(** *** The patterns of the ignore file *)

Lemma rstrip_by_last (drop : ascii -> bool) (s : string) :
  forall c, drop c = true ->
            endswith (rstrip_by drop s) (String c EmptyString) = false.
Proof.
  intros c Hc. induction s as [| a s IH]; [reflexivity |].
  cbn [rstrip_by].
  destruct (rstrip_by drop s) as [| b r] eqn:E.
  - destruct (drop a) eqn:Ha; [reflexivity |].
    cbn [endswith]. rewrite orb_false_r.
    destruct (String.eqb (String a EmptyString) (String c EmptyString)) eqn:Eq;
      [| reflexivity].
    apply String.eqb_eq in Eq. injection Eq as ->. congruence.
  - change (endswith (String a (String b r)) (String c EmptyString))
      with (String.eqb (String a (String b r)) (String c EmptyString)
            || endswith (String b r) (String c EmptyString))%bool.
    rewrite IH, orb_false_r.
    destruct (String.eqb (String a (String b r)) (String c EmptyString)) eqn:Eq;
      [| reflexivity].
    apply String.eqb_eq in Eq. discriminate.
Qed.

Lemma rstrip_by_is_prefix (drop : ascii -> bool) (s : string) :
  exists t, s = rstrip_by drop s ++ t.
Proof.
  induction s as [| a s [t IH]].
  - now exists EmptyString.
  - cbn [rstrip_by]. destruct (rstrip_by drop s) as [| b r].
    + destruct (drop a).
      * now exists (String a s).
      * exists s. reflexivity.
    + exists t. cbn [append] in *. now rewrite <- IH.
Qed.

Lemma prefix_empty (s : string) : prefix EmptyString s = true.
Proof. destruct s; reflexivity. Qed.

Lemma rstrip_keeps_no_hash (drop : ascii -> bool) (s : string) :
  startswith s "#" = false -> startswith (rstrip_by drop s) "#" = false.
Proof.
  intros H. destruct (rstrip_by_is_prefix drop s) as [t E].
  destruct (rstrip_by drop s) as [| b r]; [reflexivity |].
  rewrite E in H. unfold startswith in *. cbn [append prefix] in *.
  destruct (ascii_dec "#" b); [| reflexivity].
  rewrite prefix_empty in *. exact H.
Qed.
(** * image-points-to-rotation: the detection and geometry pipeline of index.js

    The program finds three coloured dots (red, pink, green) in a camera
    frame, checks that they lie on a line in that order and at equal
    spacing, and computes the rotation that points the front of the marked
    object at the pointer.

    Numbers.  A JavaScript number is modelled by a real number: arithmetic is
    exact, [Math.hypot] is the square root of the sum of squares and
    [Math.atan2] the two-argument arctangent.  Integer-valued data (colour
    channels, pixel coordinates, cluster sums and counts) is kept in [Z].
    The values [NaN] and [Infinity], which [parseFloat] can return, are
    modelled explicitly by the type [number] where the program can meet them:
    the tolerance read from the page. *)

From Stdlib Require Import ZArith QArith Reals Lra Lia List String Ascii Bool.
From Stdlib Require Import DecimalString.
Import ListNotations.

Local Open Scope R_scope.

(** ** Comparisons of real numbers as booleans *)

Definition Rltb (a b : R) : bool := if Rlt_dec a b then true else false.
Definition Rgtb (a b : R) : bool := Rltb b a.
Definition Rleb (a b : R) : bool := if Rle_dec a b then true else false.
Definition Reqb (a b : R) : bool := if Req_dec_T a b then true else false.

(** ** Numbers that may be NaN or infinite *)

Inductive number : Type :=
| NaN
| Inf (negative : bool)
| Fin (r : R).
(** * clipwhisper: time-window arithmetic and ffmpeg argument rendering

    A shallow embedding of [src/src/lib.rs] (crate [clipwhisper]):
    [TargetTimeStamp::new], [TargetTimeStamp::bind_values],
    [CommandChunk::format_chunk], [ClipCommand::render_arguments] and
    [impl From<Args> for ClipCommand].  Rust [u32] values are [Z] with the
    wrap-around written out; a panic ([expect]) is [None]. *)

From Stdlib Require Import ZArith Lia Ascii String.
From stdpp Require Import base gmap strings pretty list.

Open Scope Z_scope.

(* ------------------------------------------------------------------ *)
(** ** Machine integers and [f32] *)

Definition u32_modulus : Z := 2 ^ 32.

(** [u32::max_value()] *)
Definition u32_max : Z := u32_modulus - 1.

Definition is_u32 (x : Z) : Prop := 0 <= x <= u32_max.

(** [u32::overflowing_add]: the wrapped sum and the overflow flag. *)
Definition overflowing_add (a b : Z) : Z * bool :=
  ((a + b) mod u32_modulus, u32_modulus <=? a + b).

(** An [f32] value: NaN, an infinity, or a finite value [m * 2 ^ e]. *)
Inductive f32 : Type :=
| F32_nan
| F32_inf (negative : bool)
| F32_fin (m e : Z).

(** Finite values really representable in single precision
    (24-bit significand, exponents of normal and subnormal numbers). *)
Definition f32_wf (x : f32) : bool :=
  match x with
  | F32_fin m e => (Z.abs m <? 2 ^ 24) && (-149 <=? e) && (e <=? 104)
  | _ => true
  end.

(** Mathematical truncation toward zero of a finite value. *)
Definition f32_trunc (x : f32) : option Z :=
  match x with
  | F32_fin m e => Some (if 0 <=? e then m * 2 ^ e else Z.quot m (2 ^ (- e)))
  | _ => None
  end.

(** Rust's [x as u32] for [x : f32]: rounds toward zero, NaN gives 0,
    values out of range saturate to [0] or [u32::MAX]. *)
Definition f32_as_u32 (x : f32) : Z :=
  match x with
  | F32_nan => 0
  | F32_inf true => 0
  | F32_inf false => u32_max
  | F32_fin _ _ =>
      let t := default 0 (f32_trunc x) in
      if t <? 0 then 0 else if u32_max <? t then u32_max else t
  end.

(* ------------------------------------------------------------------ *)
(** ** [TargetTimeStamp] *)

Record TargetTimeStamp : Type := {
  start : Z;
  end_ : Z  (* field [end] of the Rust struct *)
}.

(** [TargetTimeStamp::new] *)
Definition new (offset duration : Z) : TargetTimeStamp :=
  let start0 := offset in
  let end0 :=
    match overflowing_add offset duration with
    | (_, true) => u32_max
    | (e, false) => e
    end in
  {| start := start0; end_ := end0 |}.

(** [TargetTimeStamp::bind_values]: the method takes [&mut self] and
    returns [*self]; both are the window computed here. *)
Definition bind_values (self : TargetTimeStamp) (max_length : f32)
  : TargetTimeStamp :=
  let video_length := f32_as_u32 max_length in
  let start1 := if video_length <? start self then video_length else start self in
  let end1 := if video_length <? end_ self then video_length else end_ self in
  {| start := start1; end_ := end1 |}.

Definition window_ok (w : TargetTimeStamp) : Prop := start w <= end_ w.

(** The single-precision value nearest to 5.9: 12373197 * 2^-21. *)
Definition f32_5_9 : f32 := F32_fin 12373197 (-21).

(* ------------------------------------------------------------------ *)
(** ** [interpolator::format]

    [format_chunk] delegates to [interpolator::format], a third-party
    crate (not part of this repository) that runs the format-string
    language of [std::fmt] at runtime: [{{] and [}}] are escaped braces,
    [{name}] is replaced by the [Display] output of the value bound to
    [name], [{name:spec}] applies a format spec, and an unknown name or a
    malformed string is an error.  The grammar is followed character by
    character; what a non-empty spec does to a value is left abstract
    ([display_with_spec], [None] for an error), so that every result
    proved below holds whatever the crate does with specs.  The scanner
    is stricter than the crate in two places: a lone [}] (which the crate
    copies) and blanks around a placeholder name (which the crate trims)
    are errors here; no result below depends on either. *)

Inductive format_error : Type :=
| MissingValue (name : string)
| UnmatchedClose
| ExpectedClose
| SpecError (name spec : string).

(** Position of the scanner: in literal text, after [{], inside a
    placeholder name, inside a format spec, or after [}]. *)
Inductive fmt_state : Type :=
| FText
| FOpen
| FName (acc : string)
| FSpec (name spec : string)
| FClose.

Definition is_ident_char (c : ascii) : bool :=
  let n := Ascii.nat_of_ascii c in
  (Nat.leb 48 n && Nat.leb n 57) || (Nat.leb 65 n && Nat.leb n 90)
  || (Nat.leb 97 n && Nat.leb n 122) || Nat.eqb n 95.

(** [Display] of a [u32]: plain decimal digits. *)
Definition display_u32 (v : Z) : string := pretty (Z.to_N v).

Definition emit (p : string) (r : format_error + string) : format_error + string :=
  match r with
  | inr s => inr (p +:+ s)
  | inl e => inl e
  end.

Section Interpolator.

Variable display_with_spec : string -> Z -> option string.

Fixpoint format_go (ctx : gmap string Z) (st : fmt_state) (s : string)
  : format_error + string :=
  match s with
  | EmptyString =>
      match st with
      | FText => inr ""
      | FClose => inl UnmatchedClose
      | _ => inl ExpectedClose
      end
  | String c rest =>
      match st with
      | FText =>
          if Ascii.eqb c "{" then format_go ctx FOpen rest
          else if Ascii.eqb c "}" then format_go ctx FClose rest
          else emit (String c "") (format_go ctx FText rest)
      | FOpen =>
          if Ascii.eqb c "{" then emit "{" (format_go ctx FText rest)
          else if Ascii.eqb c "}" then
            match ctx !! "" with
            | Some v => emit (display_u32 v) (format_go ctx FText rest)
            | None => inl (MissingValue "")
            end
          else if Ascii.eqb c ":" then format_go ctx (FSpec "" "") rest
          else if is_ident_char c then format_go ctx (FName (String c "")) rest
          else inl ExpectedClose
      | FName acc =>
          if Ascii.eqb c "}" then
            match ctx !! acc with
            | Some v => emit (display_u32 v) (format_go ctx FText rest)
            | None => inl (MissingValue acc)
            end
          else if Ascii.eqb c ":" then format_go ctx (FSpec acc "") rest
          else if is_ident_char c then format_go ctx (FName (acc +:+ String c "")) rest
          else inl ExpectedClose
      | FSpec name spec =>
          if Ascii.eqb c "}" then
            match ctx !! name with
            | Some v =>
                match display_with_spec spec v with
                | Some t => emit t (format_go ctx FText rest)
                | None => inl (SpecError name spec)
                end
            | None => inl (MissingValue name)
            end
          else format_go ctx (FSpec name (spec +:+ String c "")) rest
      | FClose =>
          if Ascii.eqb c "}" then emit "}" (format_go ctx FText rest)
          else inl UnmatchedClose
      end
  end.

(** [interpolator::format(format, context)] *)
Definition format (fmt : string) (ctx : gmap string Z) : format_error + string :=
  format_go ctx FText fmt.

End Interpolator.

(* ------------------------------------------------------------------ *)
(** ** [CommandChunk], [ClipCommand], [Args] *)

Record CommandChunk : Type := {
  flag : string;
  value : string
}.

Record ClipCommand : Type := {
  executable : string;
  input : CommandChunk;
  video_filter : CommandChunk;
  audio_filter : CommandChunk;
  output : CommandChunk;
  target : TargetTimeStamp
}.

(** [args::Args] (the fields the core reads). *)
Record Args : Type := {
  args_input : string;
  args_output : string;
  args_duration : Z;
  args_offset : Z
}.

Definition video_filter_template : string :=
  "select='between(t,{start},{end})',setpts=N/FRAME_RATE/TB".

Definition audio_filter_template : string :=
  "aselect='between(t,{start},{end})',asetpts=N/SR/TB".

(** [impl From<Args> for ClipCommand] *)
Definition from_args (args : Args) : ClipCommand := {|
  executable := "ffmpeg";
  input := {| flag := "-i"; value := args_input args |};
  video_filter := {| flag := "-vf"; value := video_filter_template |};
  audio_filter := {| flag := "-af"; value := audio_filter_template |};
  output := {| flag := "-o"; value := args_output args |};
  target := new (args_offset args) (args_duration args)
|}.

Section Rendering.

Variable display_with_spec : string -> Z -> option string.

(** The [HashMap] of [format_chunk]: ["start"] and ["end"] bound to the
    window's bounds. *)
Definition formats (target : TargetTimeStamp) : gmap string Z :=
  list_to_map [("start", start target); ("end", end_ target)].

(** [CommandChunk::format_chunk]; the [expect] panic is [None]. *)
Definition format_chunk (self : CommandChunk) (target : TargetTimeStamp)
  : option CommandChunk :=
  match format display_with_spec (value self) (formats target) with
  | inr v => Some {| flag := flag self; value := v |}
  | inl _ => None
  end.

━━━━━━

Assigned task:
Out of the entries above, write out only the lines between the line holding "- destruct (drop" and the line holding "The values [NaN]", inclusive, each exactly as given.

Task response:
  - destruct (drop a) eqn:Ha; [reflexivity |].
    cbn [endswith]. rewrite orb_false_r.
    destruct (String.eqb (String a EmptyString) (String c EmptyString)) eqn:Eq;
      [| reflexivity].
    apply String.eqb_eq in Eq. injection Eq as ->. congruence.
  - change (endswith (String a (String b r)) (String c EmptyString))
      with (String.eqb (String a (String b r)) (String c EmptyString)
            || endswith (String b r) (String c EmptyString))%bool.
    rewrite IH, orb_false_r.
    destruct (String.eqb (String a (String b r)) (String c EmptyString)) eqn:Eq;
      [| reflexivity].
    apply String.eqb_eq in Eq. discriminate.
Qed.

Lemma rstrip_by_is_prefix (drop : ascii -> bool) (s : string) :
  exists t, s = rstrip_by drop s ++ t.
Proof.
  induction s as [| a s [t IH]].
  - now exists EmptyString.
  - cbn [rstrip_by]. destruct (rstrip_by drop s) as [| b r].
    + destruct (drop a).
      * now exists (String a s).
      * exists s. reflexivity.
    + exists t. cbn [append] in *. now rewrite <- IH.
Qed.

Lemma prefix_empty (s : string) : prefix EmptyString s = true.
Proof. destruct s; reflexivity. Qed.

Lemma rstrip_keeps_no_hash (drop : ascii -> bool) (s : string) :
  startswith s "#" = false -> startswith (rstrip_by drop s) "#" = false.
Proof.
  intros H. destruct (rstrip_by_is_prefix drop s) as [t E].
  destruct (rstrip_by drop s) as [| b r]; [reflexivity |].
  rewrite E in H. unfold startswith in *. cbn [append prefix] in *.
  destruct (ascii_dec "#" b); [| reflexivity].
  rewrite prefix_empty in *. exact H.
Qed.
(** * image-points-to-rotation: the detection and geometry pipeline of index.js

    The program finds three coloured dots (red, pink, green) in a camera
    frame, checks that they lie on a line in that order and at equal
    spacing, and computes the rotation that points the front of the marked
    object at the pointer.

    Numbers.  A JavaScript number is modelled by a real number: arithmetic is
    exact, [Math.hypot] is the square root of the sum of squares and
    [Math.atan2] the two-argument arctangent.  Integer-valued data (colour
    channels, pixel coordinates, cluster sums and counts) is kept in [Z].
    The values [NaN] and [Infinity], which [parseFloat] can return, are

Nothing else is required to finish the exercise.